I have long thought that the US military was an agent for liberation from totalitarian regimes. Now should I think they are mere pawns of their political masters, most often performing altruism to societies that do not appreciate their presence?

I had long thought that having a strong military meant having a strong national defense. After seeing 67 out of 70 purposeful attempts by TSA employees to evade TSA screening in a "test" of TSA security, I know differently.
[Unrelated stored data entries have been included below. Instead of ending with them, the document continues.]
(** Every extension is a dot and then at least one character, none a dot. *)
Lemma extension_shape x :
  In x MEDIA_EXTENSIONS ->
  exists y, x = String "." y /\ rfind "." y = None /\ y <> EmptyString.
Proof.
  unfold MEDIA_EXTENSIONS. cbn [In]. intros H.
  repeat (destruct H as [<- | H];
          [eexists; split; [reflexivity | split; [reflexivity | discriminate]] |]).
  contradiction.
Qed.

Lemma is_media_file_in name :
  is_media_file name = true <-> In (lower (suffix name)) MEDIA_EXTENSIONS.
Proof.
  unfold is_media_file. rewrite existsb_exists. split.
  - intros (x & Hx & E). apply String.eqb_eq in E. rewrite E. exact Hx.
  - intros H. exists (lower (suffix name)). split; [exact H | apply String.eqb_refl].
Qed.

(** X16.  Which names are media files.  A name is one exactly when it is a
    stem that is not empty followed by an ending whose lower case is one
    of the thirteen extensions: the case of the ending does not matter,
    what comes before the last dot does not matter either, and a name that is
    nothing but an extension, as [.mp3], is none. *)
Theorem is_media_file_iff (name : string) :
  is_media_file name = true <->
  exists stem ext,
    name = (stem ++ ext)%string /\ stem <> EmptyString /\
    In (lower ext) MEDIA_EXTENSIONS.
Proof.
  rewrite is_media_file_in. split.
  - unfold suffix. intros H.
    destruct (rfind "." name) as [i |] eqn:Ei; [| cbn in H; intuition discriminate].
    destruct ((0 <? i)%nat && (i <? String.length name - 1)%nat) eqn:Et;
      [| cbn in H; intuition discriminate].
    apply andb_true_iff in Et. destruct Et as [H0 H1].
    apply Nat.ltb_lt in H0, H1.
    exists (take i name), (drop i name).
    split; [symmetry; apply take_drop |]. split; [| exact H].
    destruct i as [| j]; [lia |].
    destruct name as [| c r]; [cbn in H1; lia | discriminate].
  - intros (stem & ext & -> & Hs & H).
    destruct (@extension_shape _ H) as (y & Ey & Hy & Hne).
    destruct (@lower_dot_head _ _ Ey) as (r & -> & Hr). subst y.
    apply rfind_dot_lower in Hy.
    assert (Hr : r <> EmptyString) by (intros ->; apply Hne; reflexivity).
    unfold suffix. rewrite rfind_append_dot by exact Hy.
    rewrite length_append. cbn [String.length].
    assert (H0 : (0 <? String.length stem)%nat = true).
    { apply Nat.ltb_lt. destruct stem; [contradiction | cbn; lia]. }
    assert (H1 : (String.length stem <?
                  String.length stem + S (String.length r) - 1)%nat = true).
    { apply Nat.ltb_lt. destruct r; [contradiction | cbn; lia]. }
    rewrite H0, H1. cbn [andb]. rewrite drop_append. exact H.
Qed.

Lemma is_media_file_iff_witness :
  is_media_file "Live.Set.FLAC" = true /\
  exists stem ext,
    "Live.Set.FLAC"%string = (stem ++ ext)%string /\ stem <> EmptyString /\
    In (lower ext) MEDIA_EXTENSIONS.
Proof.
  split; [reflexivity |].
  exact (proj1 (is_media_file_iff "Live.Set.FLAC") eq_refl).
Defined.

Example is_media_file_samples :
  is_media_file "a.mp3" = true /\ is_media_file "Live.Set.FLAC" = true /\
  is_media_file (String "x" (String "." (String "m"
     (String "226" (String "132" (String "170" (String "v" EmptyString))))))) = true /\
  is_media_file ".mp3" = false /\ is_media_file "mp3" = false /\
  is_media_file "a.mp3.txt" = false /\ is_media_file "a.mp3." = false.
Proof. vm_compute. repeat split; reflexivity. Qed.

(** ** Loading the library *)

Lemma lex_leb_trans (a b c : list N) :
  lex_leb a b = true -> lex_leb b c = true -> lex_leb a c = true.
Proof.
  revert b c. induction a as [| x a IH]; intros [| y b] [| z c]; cbn;
    try congruence.
  destruct (N.ltb_spec x y), (N.ltb_spec y x), (N.ltb_spec y z), (N.ltb_spec z y),
           (N.ltb_spec x z), (N.ltb_spec z x);
    try congruence; try lia.
  apply IH.
Qed.

Lemma lex_leb_total (a b : list N) : lex_leb a b = true \/ lex_leb b a = true.
Proof.
  revert b. induction a as [| x a IH]; intros [| y b]; cbn; auto.
  destruct (N.ltb_spec x y), (N.ltb_spec y x); auto; try lia.
Qed.

Lemma name_le_trans a b c : name_le a b -> name_le b c -> name_le a c.
Proof. apply lex_leb_trans. Qed.

Lemma name_le_total a b : name_le a b \/ name_le b a.
Proof. apply lex_leb_total. Qed.

Lemma insert_sorted_perm x l : Permutation (insert_sorted x l) (x :: l).
Proof.
  induction l as [| y r IH]; cbn; [reflexivity |].
  destruct (name_leb x y); [reflexivity |].
  rewrite IH. apply perm_swap.
Qed.

Lemma sort_perm l : Permutation (sort l) l.
Proof.
  induction l as [| x r IH]; cbn; [reflexivity |].
  rewrite insert_sorted_perm, IH. reflexivity.
Qed.

Lemma insert_sorted_sorted x l :
  StronglySorted name_le l -> StronglySorted name_le (insert_sorted x l).
Proof.
  induction 1 as [| y r Hr IH Hy]; cbn; [repeat constructor |].
  destruct (name_leb x y) eqn:E.
  - constructor; [constructor; assumption |].
    constructor; [exact E |].
    apply Forall_impl with (P := name_le y); [| exact Hy].
    intros z Hz. exact (@name_le_trans x y z E Hz).
  - constructor; [exact IH |].
    assert (F : Forall (name_le y) (x :: r)).
    2: { apply Forall_forall. intros z Hz.
         apply (Permutation_in _ (insert_sorted_perm x r)) in Hz.
         exact (proj1 (Forall_forall _ _) F z Hz). }
    constructor; [| exact Hy].
    destruct (name_le_total x y) as [H | H]; [unfold name_le in H; congruence | exact H].
Qed.

Lemma sort_sorted l : StronglySorted name_le (sort l).
Proof.
  induction l as [| x r IH]; cbn; [constructor | apply insert_sorted_sorted, IH].
Qed.

Lemma collect_filter entries : collect entries = map fst (filter wanted entries).
Proof.
  unfold collect.
  assert (G : forall acc,
             fold_left (fun fs entry => if wanted entry then fs ++ [fst entry] else fs)
                       entries acc
             = acc ++ map fst (filter wanted entries)).
  { induction entries as [| e r IH]; intros acc; cbn; [symmetry; apply app_nil_r |].
    rewrite IH. destruct (wanted e); cbn; [rewrite <- app_assoc |]; reflexivity. }
  apply (G []).
Qed.

Lemma in_collect name entries :
  In name (collect entries) <->
  In (name, true) entries /\ hidden name = false /\ is_media_file name = true.
Proof.
  rewrite collect_filter, in_map_iff. split.
  - intros ([n b] & <- & H). apply filter_In in H. destruct H as [Hin Hw].
    unfold wanted in Hw. cbn [fst snd] in *.
    apply andb_true_iff in Hw. destruct Hw as [Hw Hm].
    apply andb_true_iff in Hw. destruct Hw as [Hf Hh].
    subst b. apply negb_true_iff in Hh. tauto.
  - intros (Hin & Hh & Hm). exists (name, true). split; [reflexivity |].
    apply filter_In. split; [exact Hin |].
    unfold wanted. cbn [fst snd]. rewrite Hh, Hm. reflexivity.
Qed.

Lemma getcwd_some w : getcwd w <> None -> getcwd w = Some (cwd w).
Proof. unfold getcwd. destruct (node_at w (cwd w)); congruence. Qed.

Lemma chdir_getcwd w : chdir (cwd w) w <> None -> getcwd w = Some (cwd w).
Proof.
  intros H. apply getcwd_some. unfold chdir, getcwd in *.
  destruct (node_at w (cwd w)); congruence.
Qed.

(** [load_media_files] on a directory that lets itself be entered and
    listed. *)
Lemma load_media_files_ok m w d entries :
  getcwd w <> None ->
  node_at w (directory m) = IsDir d -> enterable d = true ->
  listing d = Some entries ->
  load_media_files m w =
  (inr (Z.of_nat (List.length (sort (collect entries)))),
   with_files m (sort (collect entries)),
   mkWorld (node_at w) (directory m)).
Proof.
  intros Hc Hn He Hls. unfold load_media_files. rewrite Hn, (@getcwd_some w Hc).
  unfold chdir, listdir. rewrite Hn, He.
  cbn [node_at cwd]. rewrite Hn, Hls. reflexivity.
Qed.

(** An undecodable byte sorts as its surrogate: the name of the single
    byte 255 comes before the name of U+E000 (bytes 238, 128, 128), though
    byte 238 is below byte 255. *)
Example sort_by_code_points :
  let stray := String "255" ".mp3" in
  let private := String "238" (String "128" (String "128" ".mp3")) in
  code_points stray = [56575; 46; 109; 112; 51]%N /\
  code_points private = [57344; 46; 109; 112; 51]%N /\
  sort [private; stray] = [stray; private] /\
  String.leb private stray = true.
Proof. vm_compute. repeat split; reflexivity. Qed.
Moreover, the strong military and even the border agents were unable to protect us from an invasion of illegal immigrants because the one holding the leash kept the military and border agents on so tight a leash that they were unable to do what used to be their job.

I had long thought (because I had thought that the US military was an agent for liberation from totalitarian regimes) that the US had the "moral high ground". I still think that abortion is not the best moral decision and have been criticized (perhaps rightly) within the Gulch for that opinion. Moreover, I see a commentator (sorry, but I forget whom) on FoxNews suggest that America has lost the "moral high ground" in light of the Planned Parenthood situation (The commentator said that Muslims must consider us barbarous for having so many abortions. The term barbarous ironically is derived from the Barbary Pirates in Libya.).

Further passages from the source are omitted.